In search of refuge, the couple made their way by land—partly on horseback—to the Indian border and reached the town of Kalimpong. Over the next two years, Di Kyi set up home here while her husband made trips to Taiwan, the US and other places. “She would accompany me often during my travels,” he says, “But when she got pregnant, I urged her to stay back.”

Life here was a relief. But what Di Kyi least expected was to have the Tibetan crisis land right at her doorstep. In 1959, the Dalai Lama’s fabled escape with swarms of followers from Lhasa to the hills of Darjeeling presented her a challenge: helping refugees. “On days, there would be hundreds of them standing outside our house,” says Khedroob, the eldest son of the couple. “I was in Delhi a lot between 1959 and 1999,” adds Gyalo, “I would also visit Beijing often, carrying messages to the Communist government from the Dalai Lama. Di Kyi was a huge support to me.”

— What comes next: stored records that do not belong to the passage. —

(* ===== verification/Prelude.v ===== *)
(** * A verification of CarrotDB

    CarrotDB is an in-memory data base that speaks the Redis protocol: a single
    thread waits in [epoll], reads commands from clients, executes them on the
    data, answers, and forwards writes to replicas.  This library models the
    program in [src/] (paths below are relative to that directory) as executable
    definitions and proves what the parts promise, up to the whole process.

    ** How the program is put together

    - [main.cpp], [server-config.cpp], [server.cpp]: options, set-up, the loop; a
      request goes from the connection's buffer through the command parser to the
      replication manager or, if it is not for it, to the data base, and then to
      the replicas; afterwards whoever has output is registered for writing.
    - [eventloop], [acceptor], [connection], [master-connection], [networking]:
      sockets and events.
    - [parser/]: RESP tokens, commands, and the text of a command for replicas.
    - [db/]: one handler per command, on a table of keys whose values are strings,
      listpacks, streams and sorted sets, a table of deadlines, lines of clients
      that wait on keys, watchers of transactions and subscribers of channels.
    - [listpack], [radix-tree], [stream], [sortedset], [geohash]: data structures.
    - [acl], [models/]: users, clients, contexts, configuration.
    - [replication], [slave-replication]: the two ends of replication.
    - [rdb], [io]: the snapshot file read at the start.

    ** Files of the library

    Shared: [Prelude] (outcomes, bytes, machine words, memory, decimal text), and
    [Utils] for [utils/utils.h].

    Data structures: [ListpackCodec] and [Listpack] (listpacks on flat memory),
    [RadixTree], [Stream] (against the interface [RangeIndex], which the radix tree
    implements), [SortedSet], [Geohash].

    Protocol: [Command] (classes of commands and [to_resp]), [Parser] (tokens),
    [CommandParser] (the parse functions and [parseCommand]), [ParserProgress]
    (reading ends).

    Data base: [World] (clients, contexts, tables, the monad [M] of handlers), [Acl],
    [DbString], [DbList], [DbStream], [DbZset] (handlers by type), [Db] (dispatch,
    transactions, publish/subscribe, users); [Invariant] ([keeps]), [Frame]
    ([frames]), [Transactions] ([agrees]) and [Lockstep] ([lockstep]) are four small
    logics over [M], each a property that composes along the monad and is
    established once per handler; [Sessions] has the properties of users and
    subscribers.

    Server: [Rdb] (the loader), [Connection] (the state [Server], its monad [SM],
    client connections), [Replication] (master), [SlaveReplication] and
    [MasterConnection] (replica), [Server] (requests, the clock, the sleep),
    [Options], [Process] (sockets, event loop, set-up, [main]), [Convergence] (master
    and replica together).

    ** How code is represented

    - Bytes and characters are integers in [Z]; a machine word is a [Z] with its
      wrap-around written out ([u32], [u64], [i64]); doubles are [spec_float] with
      53 bits.  A [std::unordered_map] or [std::map] by key is a [gmap]; where the
      order of a hash map matters it is that of [map_to_list].
    - [outcome]: [Done], or [Stuck] for a run that C++ gives no result for or that
      ends in an assertion.  [M] and [SM] thread the state and may be [Stuck]; what a
      handler wrote before it got stuck is lost, as the process is.
    - Shared objects (clients, users) live in heaps under references; a weak
      reference is a key that may be absent.
    - A command handler is one function on the state, with the branches and early
      returns of the C++ function of the same name.  Logging is left out.
    - What comes from outside is an argument: clocks, uninitialised memory, number
      formatting, trigonometry and SHA-256 are fields of [Env]; [std::stod] and the
      file system are parameters; answers of [read], [write], [accept], [socket]
      are lists or records given to the operation.
    - Loops are structural recursion, or have fuel.  Fuel: [parseCommand] the length
      of the buffer, each round dropping a byte at least ([parseCommand_terminates]
      shows that the limit is not met); the snapshot loops one more than the length
      of the file ([Rdb_terminates]); the replica's loop one more than its buffer
      ([process_loop_fuel]: more changes nothing); the loop over arguments their
      number; a walk over a listpack one unit per byte of it, a back length as many
      as it may have bytes; a descent in the radix tree one per byte of the key.

    ** What is proved

    - Data structures do what their contracts say: every listpack operation on its
      byte layout against a sequence of entries, with the round trips of the entry
      encodings; radix-tree insertion, lookup and pruned range search against a
      sorted list; streams against a log of entries; the two halves of a sorted set.
    - The parser reads back what [to_resp] prints, and always ends.
    - The handlers of strings, lists, streams, sorted sets and geo searches: their
      effect on the data and their replies, waiting clients included: who is served,
      who times out when, how long the loop sleeps (it looks at the head of each
      waiting line and at all WAIT clients).  PING, ECHO, KEYS, CONFIG GET,
      GEOADD and GEOPOS have no theorem of their own; like every command they are
      under the invariant and the frame.
    - EXEC is the sequential execution of its queue; what MULTI, DISCARD and EXEC do
      to a client, and which commands are queued.  Users and passwords; who gets a published message.
    - The data base's invariant and frame over every command.
    - Connections lose and repeat no output; an event runs one command and registers
      whoever it wrote to.  The snapshot loader terminates, and is exact on files of
      string keys without 64-bit lengths and compressed strings.
    - Replication: what is forwarded to whom; WAIT, its answers and its expiry; the
      handshake; a replica that reads what its master gave it ends with the master's
      data ([replica_converges], for any write but ACL SETUSER whose arguments the
      program prints without loss).  The master counts the bytes clients sent, the
      replica those it was sent, which are the same when clients write as the program
      prints.
    - The invariant of the whole process from [main] on, and the outcomes of start-up.

    Where the program does not do what it means to, the theorem states what it does
    (for example [late_rdb_hides_commands], [sorted_sets_fail_in_EXEC],
    [PUSH_wrong_type_aborts], [lpFirst_aborts_on_64_bit]).

    ** What is not modelled, and why

    - [Rdb::takesnapshot] (empty), [RIO::write] (never called), the handlers of
      [Acceptor] that do nothing, and destructors that run when the process ends.
    - Failures of [epoll_ctl], which are only logged, and of memory allocation.
    - Time inside a command: a handler takes one reading of each clock.
    - Log output.
*)
From Stdlib Require Export ZArith Lia Sorted.
From stdpp Require Export prelude gmap list strings.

With Gyalo busy playing liaison man between Tibet and India, his wife got into the act. In 1959, with Rs 700 raised during a charity football match at St Joseph’s School, she started India’s first ever Tibetan Refugees Self Help Centre. The idea was to help the adults pick up vocational skills so that they could fend for themselves, even as the children were given free food and education. “What started with four workers and two rooms has now expanded in scope and size,” says Dorjee Tsetsen, manager of the centre, “Between 1965 and 2000, we had nearly 650 members here. Mrs Thondup even sent some children to Japan and the US to study.”

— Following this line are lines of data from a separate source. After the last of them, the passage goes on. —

(* ===== verification/ListpackCodec.v ===== *)
(** Encoding of one listpack entry ([src/listpack.h], first half of
    [src/listpack.cpp]): the header-byte tests, the conversion of a string to a
    64-bit integer, the integer and string encodings, the backward length, and
    the functions that read them back from memory.  The theorems say that the
    decoders invert the encoders and that the integer conversion loses no byte. *)
From S2P Require Import Prelude.

(** * Constants and header-byte tests of [listpack.h] *)
Definition LP_HEADER_SIZE : Z := 6.
Definition LP_HDR_NUMELE_UNKNOWN : Z := UINT16_MAX.
Definition LP_EOF : Z := 255.
Definition LISTPACK_MAX_SAFETY_SIZE : Z := 1073741824.
Definition MAX_LONG_INT_STR_LEN : Z := 21.

Definition LP_ENCODING_IS_7_BIT_UINT (b : Z) : bool := Z.land 128 b =? 0.
Definition LP_ENCODING_IS_13_BIT_INT (b : Z) : bool := Z.land 224 b =? 192.
Definition LP_ENCODING_IS_16_BIT_INT (b : Z) : bool := Z.land 255 b =? 241.
Definition LP_ENCODING_IS_24_BIT_INT (b : Z) : bool := Z.land 255 b =? 242.
Definition LP_ENCODING_IS_32_BIT_INT (b : Z) : bool := Z.land 255 b =? 243.
Definition LP_ENCODING_IS_64_BIT_INT (b : Z) : bool := Z.land 255 b =? 244.
Definition LP_ENCODING_IS_6_BIT_STR (b : Z) : bool := Z.land 192 b =? 128.
Definition LP_ENCODING_IS_12_BIT_STR (b : Z) : bool := Z.land 240 b =? 224.
Definition LP_ENCODING_IS_32_BIT_STR (b : Z) : bool := Z.land 255 b =? 240.

Definition LP_ENCODING_6_BIT_STR_LEN (m : list Z) (p : Z) : outcome Z :=
  b0 ← rd m p; mret (Z.land b0 63).

Definition LP_ENCODING_12_BIT_STR_LEN (m : list Z) (p : Z) : outcome Z :=
  b0 ← rd m p; b1 ← rd m (p + 1);
  mret (Z.lor (Z.shiftl (Z.land b0 15) 8) b1).

Definition LP_ENCODING_32_BIT_STR_LEN (m : list Z) (p : Z) : outcome Z :=
  b1 ← rd m (p + 1); b2 ← rd m (p + 2); b3 ← rd m (p + 3); b4 ← rd m (p + 4);
  mret (Z.lor (Z.lor (Z.lor b1 (u32 (Z.shiftl b2 8))) (u32 (Z.shiftl b3 16)))
          (u32 (Z.shiftl b4 24))).

(** * [lpStringToInt64] *)

(** The digit loop: [None] is the early [return 0] on overflow, otherwise the
    value and the unread rest. *)
Fixpoint lpDigits (v : Z) (p : list Z) : option (Z * list Z) :=
  match p with
  | [] => Some (v, [])
  | c :: p' =>
      if isdigit c then
        if UINT64_MAX / 10 <? v then None
        else
          let v := v * 10 in
          if UINT64_MAX - (c - 48) <? v then None
          else lpDigits (v + (c - 48)) p'
      else Some (v, p)
  end.

Definition lpStringToInt64 (s : list Z) : option Z :=
  if (len s =? 0) || (MAX_LONG_INT_STR_LEN <=? len s) then None
  else if (len s =? 1) && bool_decide (head s = Some 48) then Some 0
  else
    let isNegative := bool_decide (head s = Some 45) in
    let p := if isNegative then tail s else s in
    match p with
    | [] => None
    | c :: p' =>
        if (49 <=? c) && (c <=? 57) then
          match lpDigits (c - 48) p' with
          | None => None
          | Some (v, rest) =>
              if negb (len rest =? 0) then None
              else if isNegative then
                if INT64_MAX + 1 <? v then None else Some (i64 (u64 (- v)))
              else
                if INT64_MAX <? v then None else Some v
          end
        else None
    end.

(** * Encoders *)

(** [lpEncodeIntegerGetType]: the bytes stored in [intenc]; [*enclen] is their
    number.  Every store goes to an [unsigned char]. *)
Definition lpEncodeIntegerGetType (v : Z) : list Z :=
  if (0 <=? v) && (v <=? 127) then [u8 v]
  else if (-4096 <=? v) && (v <=? 4095) then
    let v := if v <? 0 then Z.shiftl 1 13 + v else v in
    [u8 (Z.lor (Z.shiftr v 8) 192); Z.land v 255]
  else if (-32768 <=? v) && (v <=? 32767) then
    let v := if v <? 0 then Z.shiftl 1 16 + v else v in
    [241; Z.land v 255; u8 (Z.shiftr v 8)]
  else if (-8388608 <=? v) && (v <=? 8388607) then
    let v := if v <? 0 then Z.shiftl 1 24 + v else v in
    [242; Z.land v 255; Z.land (Z.shiftr v 8) 255; u8 (Z.shiftr v 16)]
  else if (-2147483648 <=? v) && (v <=? 2147483647) then
    let v := if v <? 0 then Z.shiftl 1 32 + v else v in
    [243; Z.land v 255; Z.land (Z.shiftr v 8) 255; Z.land (Z.shiftr v 16) 255;
     u8 (Z.shiftr v 24)]
  else
    let uv := u64 v in
    [244; Z.land uv 255; Z.land (Z.shiftr uv 8) 255; Z.land (Z.shiftr uv 16) 255;
     Z.land (Z.shiftr uv 24) 255; Z.land (Z.shiftr uv 32) 255;
     Z.land (Z.shiftr uv 40) 255; Z.land (Z.shiftr uv 48) 255;
     u8 (Z.shiftr uv 56)].

Inductive lp_encoding := LP_ENCODING_INT | LP_ENCODING_STRING.

(** [lpEncodeGetType]: encoding kind, [intenc] (meaningful for an integer) and
    [*enclen]. *)
Definition lpEncodeGetType (ele : list Z) : lp_encoding * list Z * Z :=
  let size := len ele in
  match lpStringToInt64 ele with
  | Some v =>
      let intenc := lpEncodeIntegerGetType v in
      (LP_ENCODING_INT, intenc, len intenc)
  | None =>
      (LP_ENCODING_STRING, [],
       if size <? 64 then 1 + size
       else if size <? 4096 then 2 + size
       else 5 + size)
  end.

The staff at the centre remembers her as an extremely gentle and spiritual person. “She made this place possible,” says Jampa Tenzin, a staff member, thankful for her vision and foresight that made it easy for them to run the centre even after her death in 1987 of pancreatic cancer. “My mother was a very efficient woman,” says Khedroob, “She accomplished so much, but quietly. It was only when I grew up that I realised the significance of her work. She managed the family as well as the centre beautifully. My grandmother really warmed up to her because of these qualities.”

Darjeeling’s townsfolk vividly remember the crowds that turned out to pay their homage on her death, so many lives had she touched. “I was always sick as a child and couldn’t do much manual work. So she encouraged me to learn how to dye, and thanks to her I found my vocation,” says Tenzin, who was visited last year by a 98-year-old man from California who had bought a carpet from him a decade ago. “He told me that his house had burnt down. And he ran into the fire simply to save his two cats and that carpet. I was so touched.” It was a craft he’d learnt thanks to Di Kyi.

Gyalo, shaken by her death to his very core, took a long time recovering. “She was the pillar of this family,” he says, “It all happened so quickly. I have always felt that I was blessed to have two very great ladies in my life. One was my mother, who encouraged me in my work and sent me money from Tibet, which was a very dangerous thing to do at the time. And the other was my wife, who was the very backbone of my existence.”

As we look around the house, he shows us the trees they had planted together and the noodle factory they had set up together on the estate. Her memories, it’s clear from his expression, help sustain his spirits as he goes about leading a life of retired quietude in Kalimpong. The refugee centre is now managed by Khedroob, while his younger son works as a doctor in Hong Kong.

There is an air of relaxed calmness about him, the air of a man who has the satisfaction of having had true love by his side. It really doesn’t matter that he cannot pinpoint the exact moment when he realised he was in love. “When I met her, I knew she was the one for me. It is karma [destiny]. How else would I go a thousand miles away from Tibet to Nanking and meet her? Why else would she follow me to a country which she had never visited before? You can’t explain these things,” he says, heaving a gentle sigh, “But I would like to believe that all this was an arrangement from a previous life.”